Chapter 9: Part 2 – Reshaping value systems

However those familiar with “systems thinking” know that things must be reversed and the forces that drive development will eventually often become forces that hinder development. As this book has been emphasizing the accelerated development of technology has also led the value assessment system centered on “money” to collapse step by step.

This problem not only occurs in the social environment but also in the enterprise environment. There are two direct reasons why the traditional financial management system is challenged in enterprises.

We already know that “money” cannot be equated with “value.” It’s just a manifestation of “value” an indicator of “value.” We use “money” as a ruler to measure value. But the problem is that money is a lagging indicator. How much value does a product or project create for our company? At the end of the project financial data is very convincing. We have how much revenue how much profit this can be calculated very clearly.
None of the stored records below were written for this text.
(** Where libc is, the memory is still the original one when libc is rewritten. *)
Lemma libc_untouched p g m4 mp x :
  libc_mapped p -> gp_sane (p_gp p) -> page_ready asm_syscall_hook g (p_mem p) m4 ->
  prepare_page asm_syscall_hook (init_globals p) (p_mem p) = Ok (g, m4) ->
  mp ∈ mappings m4 -> libc_exec mp = true -> inside mp x ->
  ~ in_region g x /\ mbyte m4 x = mbyte (p_mem p) x /\ m_prot m4 x = m_prot (p_mem p) x.
Proof.
  intros LM S PR E I X N. destruct (LM _ _ _ I X N) as [MP NV].
  destruct (prepare_page_layout _ _ _ _ _ E) as [m1 EL].
  pose proof (layout_spec (init_globals p) (p_mem p) g m1 S EL) as (_ & _ & _ & _ & _ & _ & _ & _ & EA & _).
  assert (~ in_region g x) as NX
    by (intros Hx; by apply MP, (prepare_page_fresh _ (init_globals p) _ _ _ _ S E)).
  split; [done|]. destruct (pr_rest _ _ _ _ PR x NX) as [-> ->]. split; [|done].
  rewrite EA. by apply mbyte_mwrite_out.
Qed.

(** The rewriting keeps what is mapped outside libc. *)
Lemma rewrite_code_keeps m4 m5 x : mappings_ok -> rewrite_code (maps_of m4) m4 = Some (Ok m5) ->
  m_prot m4 x <> None -> (forall mp, mp ∈ mappings m4 -> libc_exec mp = true -> ~ inside mp x) ->
  m_prot m5 x = m_prot m4 x /\ mbyte m5 x = mbyte m4 x.
Proof.
  intros MO E5 P N. destruct (filter_libc_ok m4 MO) as (F1 & F2 & _ & F4).
  unfold maps_of, rewrite_code in E5.
  rewrite rewrite_lines_file in E5; [|by apply MO|pose proof (maps_file_length (mappings m4)); lia].
  apply (rewrite_mappings_off _ _ _ _ F1 F2 E5); [|done].
  apply Forall_forall. intros mp Hmp. destruct (F4 mp Hmp). by apply N.
Qed.
(* ===== verification/System.v ===== *)
(** * From the constructor to the end of the run

    What [__vpoline_init] (main.c) leaves behind is what the simulation of
    [Simulation] starts from: the hidden bytes are the shadow region, the ecalls
    the sweep of libc has replaced and the variable [relocated_global_pointer].
    The theorems speak of the program from its first instruction under vpoline on: it runs as in a
    process in which libc was never patched and the hook answers libc's system
    calls. *)

From stdpp Require Import base gmap list relations strings.
From Stdlib Require Import ZArith Lia Bool.
From S2P Require Import Prelude Memory Isa Os RetSeq Patcher AsmHook Intercept Sigsegv.
From S2P Require Import Process Rewriter Simulation Maps Init.

Section System.
Context {OS : Os} {LOS : OsLaws OS} {C : Capstone} {LC : CapstoneLaws C} {H : HookLib}.
Context {K : Kernel} {R : Routines} (e : cenv).
Variable asm_syscall_hook : Z.
Variable sigaction_ok : bool.
Variable mappings : memory -> list mapping.

(** The process before and after the constructor, and the memory when
    /proc/self/maps is read. *)
Variables (p p' : process) (m : memory).

Abbreviation g := (p_globals p').

(** An ecall the sweep of libc meets, and the bytes the program must not look at. *)
Definition swept_site (a : Z) : Prop :=
  exists mp, mp ∈ mappings m /\ libc_exec mp = true /\ a ∈ libc_sites mp (p_mem p).
Definition vp_site (a : Z) : Prop := swept_site a /\ a mod 2 = 0.
Definition vp_hidden (x : Z) : Prop :=
  in_region g x \/ (exists a, swept_site a /\ a <= x < a + 4) \/
  ce_rgp_var e <= x < ce_rgp_var e + 8.
(* ===== verification/Sud.v ===== *)
(** * Syscall user dispatch: src/benchmark/libsud_custom.c

    The signal-based interception that the benchmarks compare vpoline with.  The
    kernel turns the system calls of the process into SIGSYS while the variable
    [selector] says so, except in one range of addresses; the handler makes the
    system call itself and returns with an [ecall] in that range.

    The state of the handler is a machine and the selector; [ecall_sud] is an
    [ecall] under dispatch ([None]: a SIGSYS, which kills the process when it
    comes from the handler, where it is blocked).  The context of the signal is
    kept apart from the memory, as in [Sigsegv]; what delivery and the prologue of
    the handler write to the stack is the parameter [scratch]. *)

From stdpp Require Import base gmap list.
From Stdlib Require Import ZArith Lia Bool.
From S2P Require Import Prelude Memory Isa Os RetSeq Patcher Sigsegv.

Definition SYSCALL_DISPATCH_FILTER_ALLOW : Z := 0.
Definition SYSCALL_DISPATCH_FILTER_BLOCK : Z := 1.
Definition SYS_rt_sigreturn : Z := 139.
Definition s0 : Z := 8.

(** The range prctl is called with: an offset and a length. *)
Definition dispatch : Type := Z * Z.

Record sud_state := SudState { hm : machine; selector : Z }.
Definition set_selector (v : Z) (st : sud_state) : sud_state := SudState (hm st) v.
Definition set_hm (s : machine) (st : sud_state) : sud_state := SudState s (selector st).

(** [enable_sud]: [start] and [end_] are the labels around the last [ecall]. *)
Definition enable_sud (sigaction_ok prctl_ok : bool) (start end_ : Z) : res (dispatch * Z) :=
  if negb sigaction_ok then Exited 1
  else if negb prctl_ok then Exited 1
  else Ok ((start, end_), SYSCALL_DISPATCH_FILTER_BLOCK).

Section Sud.
Context {K : Kernel}.

(** The kernel compares the address of the [ecall] plus [ipo]. *)
Variable ipo : Z.

Definition exempt (d : dispatch) (a : Z) : bool := u64 (a + ipo - d.1) <? d.2.
Definition blocked (d : dispatch) (sel a : Z) : bool :=
  negb (exempt d a) && (sel =? SYSCALL_DISPATCH_FILTER_BLOCK).

Definition ecall_sud (d : dispatch) (st : sud_state) : option sud_state :=
  if blocked d (selector st) (pc (hm st)) then None else Some (set_hm (do_ecall (hm st)) st).

(** Where the [ecall] of [intercept_hook_point] is, the stack pointer at the entry
    of the handler, which is the address of the signal frame, and the size of the
    handler's stack frame. *)
Variables (hook_pc frame frame_size : Z) (scratch : memory -> memory).

Definition intercept_hook_point (d : dispatch) (syscall_number : Z) (args : list Z) (st : sud_state)
  : option (Z * sud_state) :=
  let s := setpc hook_pc (setx a7 (u64 (sext 32 syscall_number)) (hm st)) in
  let s := foldl (fun s '(r, v) => setx r v s) s (zip [a0; a1; a2; a3; a4; a5] args) in
  st ← ecall_sud d (set_hm s st);
  Some (xr (hm st) a0, st).

Definition handle_sigsys (d : dispatch) (si_syscall : Z) (context : ucontext) (st : sud_state)
  : option (ucontext * sud_state) :=
  let st := set_selector SYSCALL_DISPATCH_FILTER_ALLOW st in
  '(result, st) ← intercept_hook_point d si_syscall (map (gregs context) [10; 11; 12; 13; 14; 15]) st;
  let context := set_greg 10 result context in
  let st := set_selector SYSCALL_DISPATCH_FILTER_BLOCK st in
  Some (context, st).

(** The inline assembly at the end of the handler, up to the [ecall]. *)
Definition exit_text : list instr :=
  [IAddi a7 0 SYS_rt_sigreturn; IMem (ILoad WD true ra sp 72); IMem (ILoad WD true s0 sp 64);
   IAddi sp sp 80].

Fixpoint exec_all (code : list instr) (s : machine) : option machine :=
  match code with
  | [] => Some s
  | i :: code => match exec i 4 s with Next s => exec_all code s | _ => None end
  end.

(** rt_sigreturn at the label, from the frame at sp. *)
Definition sigsys_return (d : dispatch) (context : ucontext) (st : sud_state) : option (machine * Z) :=
  s ← exec_all exit_text (setx sp (frame - frame_size) (hm st));
  if blocked d (selector st) d.1 then None
  else if (xr s a7 =? SYS_rt_sigreturn) && (xr s sp =? frame) then
    Some (sigreturn s context (mem s), selector st)
  else None.

(** A SIGSYS for the [ecall] at [pc s]: the saved context is past it, with a0 as
    it was. *)
Definition deliver_sigsys (d : dispatch) (s : machine) (sel : Z) : option (machine * Z) :=
  let st := SudState (setmem (scratch (mem s)) s) sel in
  '(context, st) ← handle_sigsys d (sext 32 (xr s a7)) (sigframe (setpc (pc s ⊞ 4) s)) st;
  sigsys_return d context st.

(** An [ecall] of the program. *)
Definition sud_step (d : dispatch) (s : machine) (sel : Z) : option (machine * Z) :=
  if blocked d sel (pc s) then deliver_sigsys d s sel
  else Some (setpc (pc s ⊞ 4) (do_ecall s), sel).

(** ** The handler *)

Lemma hook_point_spec d nr args st x0 x1 x2 x3 x4 x5 : selector st = SYSCALL_DISPATCH_FILTER_ALLOW ->
  args = [x0; x1; x2; x3; x4; x5] ->
  let n := u64 (sext 32 nr) in
  let r := k_syscall n args (mem (hm st)) in
  exists st' ev, intercept_hook_point d nr args st = Some (u64 r.1, st') /\ mem (hm st') = r.2 /\
    trace (hm st') = trace (hm st) ++ [ev] /\ ev_nr ev = n /\ ev_args ev = args /\ selector st' = selector st.
Proof.
  intros S -> n r. unfold intercept_hook_point. cbn [zip zip_with foldl].
  set (s := setx a5 x5 _). unfold ecall_sud, blocked. cbn [set_hm selector hm]. rewrite S, andb_false_r.
  cbn [mbind option_bind]. rewrite do_ecall_eq. eexists _, _. split; [reflexivity|].
  by split_and!.
Qed.

(** The end of the handler takes the stack pointer back to the signal frame. *)
Lemma exit_spec s : frame_size = 80 -> 80 <= frame < 2 ^ 63 ->
  range_prot PROT_READ 16 (mem s) (frame - 16) = true ->
  exists s', exec_all exit_text (setx sp (frame - frame_size) s) = Some s' /\ xr s' a7 = SYS_rt_sigreturn /\
    xr s' sp = frame /\ mem s' = mem s /\ trace s' = trace s.
Proof.
  intros -> F R. rewrite range_prot_spec in R.
  assert (forall a, frame - 16 <= a <= frame - 8 -> mload 8 (mem s) a = Some (mread 8 (mem s) a)) as L.
  { intros a Ha. unfold mload. assert (range_prot PROT_READ 8 (mem s) a = true) as ->; [|done].
    apply range_prot_spec. intros x Hx. apply R. lia. }
  unfold exit_text, s0, exec_all, exec, exec_mem_at, eff_addr. cbn [base_imm nbytes extend]. reg_simpl.
  rewrite (u64_small (frame - 80 + 72)) by u64_lia. rewrite L by lia. reg_simpl.
  rewrite (u64_small (frame - 80 + 64)) by u64_lia. rewrite L by lia. reg_simpl.
  eexists. split; [reflexivity|]. reg_simpl. split_and!; try done. rewrite u64_small by u64_lia. lia.
Qed.

(** C36: A system call that is dispatched is transparent: when the handler's stack
    frame is the 80 bytes its inline assembly removes, the kernel gets the system
    call once, the program goes on after the [ecall] with only a0 changed, and the
    selector blocks again.  The number passes through an [int]. *)
Theorem sud_call_transparent start end_ d sel s : enable_sud true true start end_ = Ok (d, sel) ->
  ipo < end_ -> 0 <= ipo <= 4 -> blocked d sel (pc s) = true ->
  frame_size = 80 -> 80 <= frame < 2 ^ 63 -> pc s + 4 < 2 ^ 64 -> 0 <= pc s ->
  let nr := u64 (sext 32 (xr s a7)) in
  let r := k_syscall nr (map (xr s) [a0; a1; a2; a3; a4; a5]) (scratch (mem s)) in
  range_prot PROT_READ 16 r.2 (frame - 16) = true ->
  exists s' ev, sud_step d s sel = Some (s', SYSCALL_DISPATCH_FILTER_BLOCK) /\
    pc s' = pc s + 4 /\ (forall x, x <> 0 -> x <> a0 -> xr s' x = xr s x) /\ (forall x, fr s' x = fr s x) /\
    xr s' a0 = u64 r.1 /\ mem s' = r.2 /\
    trace s' = trace s ++ [ev] /\ ev_nr ev = nr /\ ev_args ev = map (xr s) [a0; a1; a2; a3; a4; a5].
Proof.
  intros [= <- <-] Le Hi B Hf F P4 P0 nr r RP. unfold sud_step. rewrite B.
  unfold deliver_sigsys, handle_sigsys.
  set (st := set_selector _ _). set (args := map (gregs _) _).
  destruct (hook_point_spec (start, end_) (sext 32 (xr s a7)) args st _ _ _ _ _ _ eq_refl eq_refl)
    as (st' & ev & E & M & T & EN & EA & _).
  rewrite E. cbn [mbind option_bind]. unfold sigsys_return. cbn [set_selector hm selector].
  assert (u64 (sext 32 (sext 32 (xr s a7))) = nr) as ENR by (unfold nr; unfold sext at 1; by rewrite sext_wrap).
  rewrite ENR in *. change (args) with (map (xr s) [a0; a1; a2; a3; a4; a5]) in *.
  change (mem (hm st)) with (scratch (mem s)) in *. fold r in M.
  rewrite <- M in RP. destruct (exit_spec (hm st') Hf F RP) as (s2 & E2 & E7 & ES & EM & ET).
  rewrite E2. cbn [mbind option_bind]. unfold blocked, exempt. cbn [fst snd].
  rewrite (u64_small (start + ipo - start)) by u64_lia. destruct (Z.ltb_spec (start + ipo - start) end_); [|lia].
  cbn [negb andb]. rewrite E7, ES, !Z.eqb_refl. cbn [andb].
  eexists _, ev. split; [reflexivity|]. cbn [pc xr fr mem trace sigreturn].
  rewrite EM, ET, T, M. split_and!; try done.
  - cbn. by rewrite u64_small by u64_lia.
  - intros x Hx Ha. cbn. unfold upd. change a0 with 10 in Ha. case_bools; lia || done.
Qed.

(** C37: The range the library asks for is too wide: prctl takes a length, and gets
    the address of the end of the range.  Every [ecall] from the start up to the
    sum of both addresses goes to the kernel without the handler; with the length
    it would be those between the two labels only. *)
Theorem sud_exempts_code_above start end_ d sel s : enable_sud true true start end_ = Ok (d, sel) ->
  0 <= start < end_ -> start + end_ <= 2 ^ 64 -> is_u64 (pc s + ipo) ->
  (start <= pc s + ipo < start + end_ -> sud_step d s sel = Some (setpc (pc s ⊞ 4) (do_ecall s), sel)) /\
  (blocked (start, end_ - start) sel (pc s) = false <-> start <= pc s + ipo < end_).
Proof.
  intros [= <- <-] S B P. unfold sud_step, blocked, exempt. cbn [fst snd]. rewrite Z.eqb_refl, !andb_true_r. split.
  - intros H. rewrite u64_small by u64_lia. destruct (Z.ltb_spec (pc s + ipo - start) end_); [done | lia].
  - unfold is_u64 in P. destruct (decide (start <= pc s + ipo)) as [G|G].
    + rewrite u64_small by u64_lia. case_bools; (split; intros; [discriminate || lia | lia || done]).
    + assert (u64 (pc s + ipo - start) = pc s + ipo - start + 2 ^ 64) as ->.
      { unfold u64, wrap. symmetry. apply (Z.mod_unique_pos _ _ (-1)); lia. }
      case_bools; (split; intros; [discriminate || lia | lia || done]).
Qed.
End Sud.

(** ** A concrete process

    A getppid (173) at 0x1000; the library is at 0x7000, the signal frame at
    0x9000. *)
Section Example.
#[local] Instance sud_kernel : Kernel := fun nr _ m => (nr + 1, m).

Definition sx_mem : memory := Mem ∅ (fun _ => Some 3).
Definition sx_machine (a : Z) : machine := Mach a (fun r => if r =? a7 then 173 else r) (fun r => r) sx_mem [].

Lemma sud_call_transparent_witness :
  exists s' ev, sud_step 4 0x7100 0x9000 80 (fun m => m) (0x7000, 0x7004) (sx_machine 0x1000) 1 = Some (s', 1) /\
    pc s' = 0x1004 /\ xr s' a0 = 174 /\ trace s' = [ev] /\ ev_nr ev = 173.
Proof.
  destruct (sud_call_transparent (K := sud_kernel) 4 0x7100 0x9000 80 (fun m => m) 0x7000 0x7004 (0x7000, 0x7004) 1
    (sx_machine 0x1000) eq_refl ltac:(lia) ltac:(lia) eq_refl eq_refl ltac:(lia) ltac:(cbn; lia) ltac:(cbn; lia)
    ltac:(vm_compute; reflexivity)) as (s' & ev & E & P & _ & _ & A & _ & T & N & _).
  exists s', ev. split; [exact E|]. split; [exact P|]. split; [exact A|]. split; [exact T | exact N].
Defined.

(** The same at 0x8000, above the library. *)
Lemma sud_exempts_code_above_witness :
  sud_step 4 0x7100 0x9000 80 (fun m => m) (0x7000, 0x7004) (sx_machine 0x8000) 1 =
    Some (setpc 0x8004 (do_ecall (sx_machine 0x8000)), 1) /\
  blocked 4 (0x7000, 4) 1 0x8000 = true.
Proof.
  destruct (sud_exempts_code_above 4 0x7100 0x9000 80 (fun m => m) 0x7000 0x7004 (0x7000, 0x7004) 1
    (sx_machine 0x8000) eq_refl ltac:(lia) ltac:(lia) ltac:(cbn; u64_lia)) as [H _].
  split; [apply H; cbn; lia | reflexivity].
Defined.
End Example.
(* ===================================================================== *)
(** * Re-submission                                                      *)
(* ===================================================================== *)

(** A failed item is re-submitted and its new run succeeds: the events
    begin with [extracting_metadata]; none announces [queued]. *)
Lemma rerun_never_announces_queued :
  let w1 := (reprocess "v1" alice (sample_world sample_failed always_answers)).1 in
  let tr := trace (processVideo sample_env "v1" (fresh w1)).1 in
  compress (event_stages tr) =
    [extracting_metadata; generating_thumbnail; analyzing_content; finalizing; done] /\
  ~ announces_full_run tr.
Proof.
  split; [reflexivity|].
  intros [H | (e & Hlast & Hstage)].
  - vm_compute in H. discriminate H.
  - vm_compute in Hlast. injection Hlast as <-. discriminate Hstage.
Qed.
Lemma mapM_dated_fst (f : row -> result (option Z)) (df : frame) (dated : list (row * option Z)) :
  mapM (fun r : row => t ← f r; Ok (r, t)) df = Ok dated -> map fst dated = df.
Proof.
  revert dated. induction df as [|r df IH]; intros dated.
  - by intros [= <-].
  - rewrite mapM_result_cons. unfold mbind at 1, result_bind, bind.
    destruct (f r) as [t|]; [|discriminate].
    destruct (mapM _ df) as [dated'|] eqn:Hm; [|discriminate].
    intros [= <-]. simpl. by rewrite (IH dated' eq_refl).
Qed.

Lemma filter_all {A} (p : A -> bool) (l : list A) :
  (forall x, x ∈ l -> p x = true) -> List.filter p l = l.
Proof.
  induction l as [|x l IH]; intros Hp; [done|]. simpl.
  rewrite (Hp x) by left. f_equal. apply IH. intros y Hy. apply Hp. by right.
Qed.

(** The Mapillary work set does not depend on the output tree: the ids of
    the table are integers, the stems of the files are strings, and line
    1049 subtracts nothing. *)
Lemma work_set_ignores_tree (tree tree' : out_tree) (pid_df urls_df : frame)
    (start_date end_date : option string) :
  work_set tree pid_df urls_df start_date end_date
  = work_set tree' pid_df urls_df start_date end_date.
Proof.
  unfold work_set, mbind, result_bind, bind.
  destruct (astype_int64 (dropna_id pid_df)) as [pids|]; [|done].
  destruct (astype_int64 urls_df) as [urls|] eqn:Hurls; [|done].
  destruct (MLYDownloader._filter_pids_date _ start_date end_date) as [filtered|] eqn:Hf; [|done].
  assert (Hids : forall r, r ∈ filtered -> exists n, cell r "id" = PInt n).
  { intros r' Hr'. unfold MLYDownloader._filter_pids_date, mbind at 1, result_bind, bind in Hf.
    destruct (mapM _ (merge_left urls pids)) as [dated|] eqn:Hm; [|discriminate].
    destruct (filter_dated_rows _ _ _ _ Hf r' Hr') as (r & Hr & ->).
    rewrite (mapM_dated_fst _ _ _ Hm) in Hr.
    destruct (merge_left_ids urls pids (astype_int64_ids _ _ Hurls) r Hr) as [n Hn].
    exists n. unfold cell. rewrite lookup_delete_ne by done. by rewrite Hn. }
  f_equal. rewrite !filter_all; [done| |]; intros r Hr;
    destruct (Hids r Hr) as [n ->]; by rewrite isin_int.
Qed.

(** [_check_already] does subtract the panos on disk: GSV pano ids are
    strings, as the file names are. *)
Lemma check_already_skips_present (tree : out_tree) (all_panoids : list pyval)
    (name : string) :
  name ∈ file_names tree -> PStr (split_dot_0 name) ∉ _check_already tree all_panoids.
Proof.
  intros Hname Hin. unfold _check_already in Hin.
  apply list_elem_of_In, filter_In in Hin as [_ Hb].
  apply negb_true_iff, bool_decide_eq_false in Hb. apply Hb.
  apply list_elem_of_fmap. exists (split_dot_0 name). split; [done|].
  apply list_elem_of_fmap. by exists name.
Qed.
Lemma Forall_flat_map {A B} (P : B -> Prop) (f : A -> list B) (l : list A) :
  (forall x, In x l -> Forall P (f x)) -> Forall P (flat_map f l).
Proof.
  induction l as [|a l IH]; intros H; simpl; [constructor|].
  apply Forall_app; split; [apply H; left; reflexivity | apply IH; intros; apply H; right; assumption].
Qed.

Lemma Forall2_Forall_l {A B} (R : A -> B -> Prop) (P : A -> Prop) (Q : B -> Prop) l1 l2 :
  (forall a b, R a b -> Q b -> P a) -> Forall2 R l1 l2 -> Forall Q l2 -> Forall P l1.
Proof. intros HPQ H. induction H; intros HQ; inversion HQ; subst; constructor; eauto. Qed.

Lemma last_opt_app_single {A} (l : list A) (a : A) : last_opt (l ++ [a]) = Some a.
Proof. induction l as [|b l IH]; [reflexivity|]. cbn [app]. destruct l; [reflexivity|]. exact IH. Qed.

Lemma map_snd_combine {A B} (l : list A) (l' : list B) :
  length l = length l' -> map snd (combine l l') = l'.
Proof.
  revert l'; induction l as [|a l IH]; intros [|b l'] H; cbn in *; try discriminate; auto.
  f_equal. apply IH. lia.
Qed.

Lemma map_fst_combine {A B} (l : list A) (l' : list B) :
  length l = length l' -> map fst (combine l l') = l.
Proof.
  revert l'; induction l as [|a l IH]; intros [|b l'] H; cbn in *; try discriminate; auto.
  f_equal. apply IH. lia.
Qed.

Lemma push_capped_length {A} cap (h : list A) p :
  (length h <= cap)%nat -> (length (push_capped cap h p) <= cap)%nat.
Proof.
  unfold push_capped; cbv zeta. intros H.
  destruct (Nat.ltb_spec cap (length (h ++ [p]))); rewrite ?length_app in *; cbn [length] in *; [|lia].
  destruct h; cbn [app tl length] in *; rewrite ?length_app; cbn [length]; lia.
Qed.

Lemma push_capped_length_eq {A} cap (h : list A) p :
  (length h <= cap)%nat ->
  length (push_capped cap h p) = Nat.min (S (length h)) cap.
Proof.
  unfold push_capped; cbv zeta. intros H.
  destruct (Nat.ltb_spec cap (length (h ++ [p]))); rewrite ?length_app in *; cbn [length] in *; [|lia].
  destruct h; cbn [app tl length] in *; rewrite ?length_app; cbn [length]; lia.
Qed.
But experienced product developers all know that when evaluating a new product project financial means often fail. Especially for highly innovative projects for users if they have never seen or used this product before how can they judge its value? Since value cannot be judged how can it be determined how much money will be spent to buy it? Or how many will be bought? Therefore enterprises cannot judge how many customers will buy this product. Therefore in traditional enterprises that rely on financial indicators to make decisions innovative products face many obstacles in the early stages of the product development process. Because financial data is unclear or even unable to enter the research and development stage. Even if it can be established it often fails due to unattractive financial data and does not receive enough support. In Christensen’s theory the most important feature of “disruptive innovation” is low price. Christensen attributed it to technical performance. But low prices are not entirely due to technical performance to some extent. In many cases low prices are caused by value recognition barriers. It’s the result of blocked minds. That is at this time the value that users can recognize is not the value that the product will really create for them in the future. Therefore using financial data to evaluate the value of new products is neither possible nor correct.

This problem was not prominent in previous business environments because when technology development was not fast we had remedies. For the automotive industry it took several hundred years from the start of the first product to maturity. In such an environment we can try to make one generation of products put it on the market if consumers accept it they buy it and there will be financial data. This shows that product value has been recognized. We can develop generation after generation.

But the problem is now technology has accelerated and the old “script” can’t be used anymore. Enterprises can no longer wait until products are retired before making judgments like they used to. The market no longer gives enterprises many opportunities to make mistakes. For smartphones from the appearance of iPhone to market maturity there are only ten years. If you take a wrong step at first you may lose your first chance your market share and your mental positioning. As powerful as Microsoft once it makes a mistake it can only admit defeat in front of market rules (actually human “mental models”) and withdraw from the smartphone market.

As a lagging indicator “money” this ruler is now out of order so innovative practice tells us that we need a new ruler a leading indicator that can evaluate value in the early stages of innovation.